XBRL is an electronic format for simplifying the flow of financial statements, performance reports, accounting records and other financial information between software programmes. Until recently there were no standards that would allow financial information to be automatically communicated between different applications. According to Berg, XBRL will save companies time and money when information consumers, inside and outside a firm, analyse complex data. The standard, a cousin of XML (extensible markup language), is supported by a consortium of over 200 corporations, financial markets, accounting firms and regulators, including the New York Stock Exchange and the Securities and Exchange Commission.

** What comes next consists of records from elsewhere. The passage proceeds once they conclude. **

(** X17: a second finger ends the tracking on the touch path.  A
    [touchmove] that does not carry exactly one touch forgets the stored
    position, sets the velocity to 0 and empties [rafId] without scrolling,
    and the single-touch sample that follows only records its position: it
    neither scrolls nor changes the velocity. *)
Theorem second_finger_resets_tracking
    (e : Engine) (touches : list Q) (now y t : Q) :
  List.length touches <> 1%nat ->
  let e' := handleTouchMove touches now e in
  lastY e' = None /\ lastTime e' = None /\ velocity e' = 0 /\ rafId e' = None
  /\ viewport e' = viewport e
  /\ viewport (handleTouchMove [y] t e') = viewport e
  /\ velocity (handleTouchMove [y] t e') = 0
  /\ lastY (handleTouchMove [y] t e') = Some y.
Proof.
  intros Hlen e'.
  assert (He : e' = stopKinetic (setVelocity 0 (setLast None None e))).
  { unfold e', handleTouchMove. destruct touches as [|a [|b rest]];
      [reflexivity | cbn in Hlen; lia | reflexivity]. }
  assert (Hfields : lastY e' = None /\ lastTime e' = None /\ velocity e' = 0
                    /\ rafId e' = None /\ viewport e' = viewport e).
  { rewrite He. unfold stopKinetic.
    destruct (rafId (setVelocity 0 (setLast None None e))); repeat split; reflexivity. }
  destruct Hfields as (H1 & H2 & H3 & H4 & H5).
  repeat split; try assumption;
    unfold handleTouchMove; rewrite H1; cbn [viewport velocity lastY setLast];
    assumption || reflexivity.
Qed.

Lemma second_finger_resets_tracking_witness :
  List.length [100; 240] <> 1%nat
  /\ velocity (handleTouchMove [100; 240] 5 dragging) = 0
  /\ viewport (handleTouchMove [60] 9 (handleTouchMove [100; 240] 5 dragging))
     = viewport dragging.
Proof.
  assert (Hlen : List.length [100; 240] <> 1%nat) by discriminate.
  destruct (@second_finger_resets_tracking dragging [100; 240] 5 60 9 Hlen)
    as (_ & _ & Hv & _ & _ & Hview & _).
  split; [exact Hlen|]. split; [exact Hv | exact Hview].
Defined.

End Gestures.

(** ** Part VIII: device-flow polling *)

Section Polling.

Import DeviceFlow.
Local Open Scope Q_scope.

Lemma slowDown_floored (prev : option Q) :
  (forall ms, prev = Some ms -> 1000 <= ms) -> 1000 <= slowDown prev.
Proof.
  intros H. unfold slowDown. destruct prev as [ms|]; [|discriminate].
  destruct (Qeq_bool ms 0); [discriminate|].
  specialize (H ms eq_refl). lra.
Qed.

Lemma onPollResult_floored (st : Polling) (r : PollResult) :
  floored st -> floored (onPollResult st r).
Proof.
  intros H. destruct r as [| |status]; cbn [onPollResult].
  - exact H.
  - intros ms Hms. discriminate.
  - destruct (statusIs status "slow_down");
      destruct (statusIs status "expired_token" || statusIs status "access_denied");
      try (intros ms Hms; discriminate); try exact H.
    intros ms Hms. cbn [pollIntervalMs] in Hms. inversion Hms; subst ms.
    apply slowDown_floored. exact H.
Qed.

(** X18: the poll interval is never below one second.  Whatever interval
    the server names when the flow starts (zero and negative ones included)
    and whatever the polls come back with afterwards, an interval held in the
    state is at least 1000 ms. *)
Theorem poll_interval_at_least_a_second
    (payload : DeviceFlowStartResponse) (st : Polling) (results : list PollResult) :
  floored (fold_left onPollResult results (startConnect payload st)).
Proof.
  assert (H0 : floored (startConnect payload st)).
  { intros ms Hms. cbn in Hms. inversion Hms; subst ms.
    assert (H1 : 1 <= Qmax 1 (interval payload)) by apply Q.le_max_l.
    lra. }
  revert H0. generalize (startConnect payload st). clear st.
  induction results as [|r results IH]; intros st H; [exact H|].
  cbn [fold_left]. apply IH. apply onPollResult_floored. exact H.
Qed.

Lemma poll_interval_at_least_a_second_witness :
  let st := fold_left onPollResult
              [NotConnected (Some "authorization_pending"%string);
               NotConnected (Some "slow_down"%string); PollThrew]
              (startConnect (mkStart "dc" 0) (mkPolling None None)) in
  pollIntervalMs st = Some (1 * 1000 + 5000) /\ 1000 <= 1 * 1000 + 5000.
Proof.
  intro st. split; [reflexivity|].
  apply (@poll_interval_at_least_a_second (mkStart "dc" 0) (mkPolling None None)
           [NotConnected (Some "authorization_pending"%string);
            NotConnected (Some "slow_down"%string); PollThrew]).
  reflexivity.
Defined.

Lemma slow_downs_add (n : nat) :
  forall (st : Polling) (ms : Q),
    pollIntervalMs st = Some ms -> 1000 <= ms ->
    exists ms',
      pollIntervalMs
        (fold_left onPollResult (repeat (NotConnected (Some "slow_down"%string)) n) st)
      = Some ms'
      /\ ms' == ms + 5000 * inject_Z (Z.of_nat n)
      /\ flow (fold_left onPollResult
                 (repeat (NotConnected (Some "slow_down"%string)) n) st)
         = flow st.
Proof.
  induction n as [|n IH]; intros st ms Hms Hfloor.
  - exists ms. cbn [repeat fold_left]. split; [exact Hms|].
    split; [change (inject_Z (Z.of_nat 0)) with 0; ring | reflexivity].
  - cbn [repeat fold_left].
    assert (Hstep : onPollResult st (NotConnected (Some "slow_down"%string))
                    = mkPolling (flow st) (Some (ms + 5000))).
    { cbn. rewrite Hms. cbn.
      destruct (Qeq_bool ms 0) eqn:Hz; [|reflexivity].
      apply Qeq_bool_iff in Hz. exfalso. lra. }
    rewrite Hstep.
    destruct (IH (mkPolling (flow st) (Some (ms + 5000))) (ms + 5000) eq_refl)
      as (ms' & H1 & H2 & H3); [lra|].
    exists ms'. split; [exact H1|]. split; [|exact H3].
    rewrite H2, inject_succ. ring.
Qed.

(** X19: the back-off is linear.  While the server keeps answering
    [slow_down], [n] polls raise the interval by [5000 * n] ms over the one
    the flow started with, and the flow stays open. *)
Theorem slow_down_backs_off_linearly
    (payload : DeviceFlowStartResponse) (st : Polling) (n : nat) :
  let polled := fold_left onPollResult
                 (repeat (NotConnected (Some "slow_down"%string)) n)
                 (startConnect payload st) in
  flow polled = Some payload
  /\ exists ms, pollIntervalMs polled = Some ms
                /\ ms == Qmax 1 (interval payload) * 1000
                         + 5000 * inject_Z (Z.of_nat n).
Proof.
  intro polled.
  assert (Hfloor : 1000 <= Qmax 1 (interval payload) * 1000).
  { assert (H1 : 1 <= Qmax 1 (interval payload)) by apply Q.le_max_l. lra. }
  destruct (@slow_downs_add n (startConnect payload st)
              (Qmax 1 (interval payload) * 1000) eq_refl Hfloor)
    as (ms & H1 & H2 & H3).
  split; [exact H3|]. exists ms. split; [exact H1 | exact H2].
Qed.

Lemma flow_stays_closed (results : list PollResult) :
  forall st, flow st = None -> flow (fold_left onPollResult results st) = None.
Proof.
  induction results as [|r results IH]; intros st H; [exact H|].
  cbn [fold_left]. apply IH.
  destruct r as [| |status]; cbn [onPollResult]; [exact H | reflexivity |].
  destruct (statusIs status "slow_down");
    destruct (statusIs status "expired_token" || statusIs status "access_denied");
    cbn [flow stopPolling]; try reflexivity; exact H.
Qed.

Lemma armed_needs_flow (st : Polling) : flow st = None -> armed st = false.
Proof. intros H. unfold armed. rewrite H. reflexivity. Qed.

(** X20: a flow that has ended is not polled again.  After a poll that
    reports the account connected, or the status [expired_token] or
    [access_denied], and after Cancel, no poll result that still arrives
    (a [slow_down] included, which sets an interval again) re-arms the
    timer. *)
Theorem ended_flow_is_not_polled_again
    (st : Polling) (r : PollResult) (late : list PollResult) :
  ends r = true ->
  armed (fold_left onPollResult late (onPollResult st r)) = false
  /\ armed (fold_left onPollResult late (cancel st)) = false.
Proof.
  intros Hr. split; apply armed_needs_flow; apply flow_stays_closed.
  - destruct r as [| |status]; cbn [ends] in Hr; [discriminate | reflexivity |].
    cbn [onPollResult]. rewrite Hr.
    destruct (statusIs status "slow_down"); reflexivity.
  - reflexivity.
Qed.

Lemma ended_flow_is_not_polled_again_witness :
  let st := startConnect (mkStart "dc" 5) (mkPolling None None) in
  let slow := NotConnected (Some "slow_down"%string) in
  armed st = true
  /\ ends (NotConnected (Some "access_denied"%string)) = true
  /\ armed (fold_left onPollResult [slow; slow]
              (onPollResult st (NotConnected (Some "access_denied"%string)))) = false
  /\ pollIntervalMs (fold_left onPollResult [slow]
                       (onPollResult st (NotConnected (Some "access_denied"%string))))
     = Some 5000.
Proof.
  intros st slow.
  destruct (@ended_flow_is_not_polled_again st
              (NotConnected (Some "access_denied"%string)) [slow; slow] eq_refl)
    as [H _].
  split; [reflexivity|]. split; [reflexivity|]. split; [exact H | reflexivity].
Defined.

End Polling.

“The effect that XBRL will have on the business community will be more significant than the transition from paper and pencil analysis of financial information to the use of spreadsheets. In the next three to five years, XBRL will move from the early adopter phase to becoming the generally accepted way to report business information,” said Robin Menzies, partner in PwC’s Irish Global Risk Management Solution Practice.

Joe Tynan, a partner in PwC’s Global Technology Industry Group Dublin division, said that Irish companies and the public sector could benefit from the advent of XBRL. He said they “require real-time intelligent data to make better informed decisions on controlling costs and on managing demand. IT efforts over the next few years have to focus on getting this intelligent real-time information into the hands of the people who need it, when they need it.”

The moral of the story? Forget about cooking the books, think about pulling the plug instead.